- **TRY IT**
Set out exactly, line by line, the stretch of data below that begins at the line containing "Float.inf, (Float.of_Z 3), Float.zero, Float.zero." and ends at the line containing "Py.item0 obj <>", with both ends kept.

════════════════════

(** ** The polygon branch *)

(** What [normalize_quote] returns for polygon: the fallback record, or a
    record whose price and previous close are one float [close] and whose
    changePercent is [polygon_change close close]. *)
Lemma polygon_record (symbol : string) (raw : value) :
  exists r, normalize_quote symbol "polygon" raw = Ok r
    /\ (r = fallback (Str.upper symbol) "polygon"
        \/ exists close cp,
             polygon_change close close = Ok cp
             /\ field r "price" = Some (VFloat close)
             /\ field r "previousClose" = Some (VFloat close)
             /\ field r "changePercent" = Some (VFloat cp)).
Proof.
  destruct (normalize_quote_cases symbol "polygon" raw)
    as [(r & Hr & H)|[_ H]].
  - exists r; split; [exact H|]; right.
    apply normalize_quote_try_branch in Hr.
    destruct Hr as [[E _]|[[E _]|[[E _]|[[_ Hq]|[E _]]]]]; try discriminate E.
    apply polygon_quote_shape in Hq.
    destruct Hq as (close & cp & o & h & l & ts & Hcp & ->).
    exists close, cp; repeat split; assumption.
  - eexists; split; [exact H | now left].
Qed.

(** C3, as the claim states it, fails: a close that is an infinity (the JSON
    number [1e999] decodes to one) passes the guard, and
    [(inf - inf) / inf * 100] is NaN, which is not equal to 0.0. *)
Lemma polygon_change_percent_not_always_zero :
  ~ (forall symbol raw,
       exists r x, normalize_quote symbol "polygon" raw = Ok r
         /\ field r "changePercent" = Some (VFloat x)
         /\ Float.eqb x Float.zero = true).
Proof.
  intros H.
  destruct (H "TSLA"
              (VDict [("results", VList [VDict [("c", VFloat Float.inf)]])]))
    as (r & x & Hr & Hx & Hz).
  vm_compute in Hr; injection Hr as <-.
  vm_compute in Hx; injection Hx as <-.
  discriminate Hz.
Qed.

(** The fields the polygon branch parses, read off the payload: the first
    result and the floats of its keys c, o, h and l. *)
Lemma polygon_quote_inv b raw r :
  polygon_quote b raw = Ok r ->
  exists results res0 close o h l cp ts,
    Py.get raw "results" VNone = Ok results
    /\ Py.item0 (Py.or_ results (VList [VDict []])) = Ok res0
    /\ float_field res0 "c" = Ok close
    /\ float_field res0 "o" = Ok o
    /\ float_field res0 "h" = Ok h
    /\ float_field res0 "l" = Ok l
    /\ polygon_change close close = Ok cp
    /\ r = built b (VFloat close) (VFloat cp) (VFloat o) (VFloat h) (VFloat l)
             (VFloat close) ts.
Proof.
  unfold polygon_quote; intros H; bind_inv H.
  injection H as <-.
  assert (a5 = a1) by congruence; subst a5.
  exists a, a0, a1, a2, a3, a4, a6, a7; repeat split; assumption.
Qed.

Lemma polygon_quote_ok b raw results res0 close o h l cp :
  Py.get raw "results" VNone = Ok results ->
  Py.item0 (Py.or_ results (VList [VDict []])) = Ok res0 ->
  float_field res0 "c" = Ok close ->
  float_field res0 "o" = Ok o ->
  float_field res0 "h" = Ok h ->
  float_field res0 "l" = Ok l ->
  polygon_change close close = Ok cp ->
  exists ts,
    polygon_quote b raw
    = Ok (built b (VFloat close) (VFloat cp) (VFloat o) (VFloat h) (VFloat l)
            (VFloat close) ts).
Proof.
  intros Hres H0 Hc Ho Hh Hl Hcp; unfold polygon_quote.
  rewrite Hres; simpl; rewrite H0; simpl.
  rewrite Hc; simpl; rewrite Ho; simpl; rewrite Hh; simpl; rewrite Hl; simpl.
  rewrite Hcp; simpl.
  destruct res0 as [| | | | | |entries];
    try (unfold float_field in Hc; simpl in Hc; discriminate Hc).
  eexists; reflexivity.
Qed.

(** C3, amended.  For the polygon provider the record always carries a
    float changePercent, which is a zero (0.0, or -0.0 for a negative
    close) or NaN.  It is NaN exactly for the payloads in which c, o, h and
    l of the first result all parse and c parses to an infinity or NaN; for
    every other payload it is a zero and compares equal to 0.0. *)
Theorem polygon_change_percent (symbol : string) (raw : value) :
  exists r cp,
    normalize_quote symbol "polygon" raw = Ok r
    /\ field r "changePercent" = Some (VFloat cp)
    /\ (cp = Float.nan \/ Float.eqb cp Float.zero = true)
    /\ (cp = Float.nan <->
        exists results res0 close o h l,
          Py.get raw "results" VNone = Ok results
          /\ Py.item0 (Py.or_ results (VList [VDict []])) = Ok res0
          /\ float_field res0 "c" = Ok close
          /\ float_field res0 "o" = Ok o
          /\ float_field res0 "h" = Ok h
          /\ float_field res0 "l" = Ok l
          /\ Float.is_finite close = false).
Proof.
  destruct (normalize_quote_cases symbol "polygon" raw)
    as [(r & Hr & H)|[Htry H]].
  - apply normalize_quote_try_branch in Hr.
    destruct Hr as [[E _]|[[E _]|[[E _]|[[_ Hq]|[E _]]]]]; try discriminate E.
    apply polygon_quote_inv in Hq.
    destruct Hq as (results & res0 & close & o & h & l & cp & ts
                    & Hres & H0 & Hc & Ho & Hh & Hl & Hcp & ->).
    exists (built (base (Str.upper symbol) "polygon") (VFloat close)
              (VFloat cp) (VFloat o) (VFloat h) (VFloat l) (VFloat close) ts),
      cp.
    destruct (polygon_change_same close) as (cp' & Hcp' & Hfin & Hnan).
    assert (cp' = cp) by congruence; subst cp'.
    split; [exact H|]; split; [reflexivity|].
    destruct (Float.is_finite close) eqn:Ef.
    + destruct (Hfin eq_refl) as [sg ->].
      split; [now right|]; split; [discriminate|].
      intros (results' & res0' & close' & o' & h' & l'
              & Hres' & H0' & Hc' & _ & _ & _ & Ef').
      assert (results' = results) by congruence; subst results'.
      assert (res0' = res0) by congruence; subst res0'.
      assert (close' = close) by congruence; subst close'.
      congruence.
    + rewrite (Hnan eq_refl).
      split; [now left|]; split; [intros _|reflexivity].
      exists results, res0, close, o, h, l; repeat split; assumption.
  - exists (fallback (Str.upper symbol) "polygon"), Float.zero.
    split; [exact H|]; split; [reflexivity|].
    split; [now right|]; split; [discriminate|].
    intros (results & res0 & close & o & h & l
            & Hres & H0 & Hc & Ho & Hh & Hl & Ef).
    destruct (polygon_change_same close) as (cp & Hcp & _).
    destruct (polygon_quote_ok (base (Str.upper symbol) "polygon") raw
                results res0 close o h l cp Hres H0 Hc Ho Hh Hl Hcp)
      as [ts Hq].
    exfalso.
    assert (Hok : normalize_quote_try (Str.upper symbol) "polygon" raw
                  = Ok (Some (built (base (Str.upper symbol) "polygon")
                                (VFloat close) (VFloat cp) (VFloat o)
                                (VFloat h) (VFloat l) (VFloat close) ts))).
    { unfold normalize_quote_try; simpl String.eqb; cbv iota.
      now rewrite Hq. }
    destruct Htry as [Hn|[e He]]; congruence.
Qed.

Lemma polygon_change_percent_witness :
  exists r,
    normalize_quote "tsla" "polygon"
      (VDict [("results",
               VList [VDict [("c", VStr "1e999"); ("o", VInt 3)]])]) = Ok r
    /\ field r "changePercent" = Some (VFloat Float.nan).
Proof.
  destruct (polygon_change_percent "tsla"
              (VDict [("results",
                       VList [VDict [("c", VStr "1e999"); ("o", VInt 3)]])]))
    as (r & cp & Hr & Hc & _ & Hiff).
  exists r; split; [exact Hr|].
  rewrite Hc; do 2 f_equal; apply Hiff.
  exists (VList [VDict [("c", VStr "1e999"); ("o", VInt 3)]]),
    (VDict [("c", VStr "1e999"); ("o", VInt 3)]),
    Float.inf, (Float.of_Z 3), Float.zero, Float.zero.
  repeat split; reflexivity.
Defined.

Lemma get_no_zero_division obj key default msg :
  Py.get obj key default <> Err (Builtin ZeroDivisionError msg).
Proof. destruct obj; discriminate. Qed.

Lemma item0_no_zero_division obj msg :
  Py.item0 obj <> Err (Builtin ZeroDivisionError msg).
Proof. destruct obj as [| | | |[|]|[|]|]; discriminate. Qed.

Lemma float_no_zero_division obj msg :
  Py.float obj <> Err (Builtin ZeroDivisionError msg).
Proof.
  destruct obj as [| |n| |s| |]; simpl; try discriminate.
  - destruct (Float.of_Z n); discriminate.
  - destruct (Float.of_string s); discriminate.
Qed.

════════════════════

- **ANSWER TO THIS EXERCISE**
    Float.inf, (Float.of_Z 3), Float.zero, Float.zero.
  repeat split; reflexivity.
Defined.

Lemma get_no_zero_division obj key default msg :
  Py.get obj key default <> Err (Builtin ZeroDivisionError msg).
Proof. destruct obj; discriminate. Qed.

Lemma item0_no_zero_division obj msg :
  Py.item0 obj <> Err (Builtin ZeroDivisionError msg).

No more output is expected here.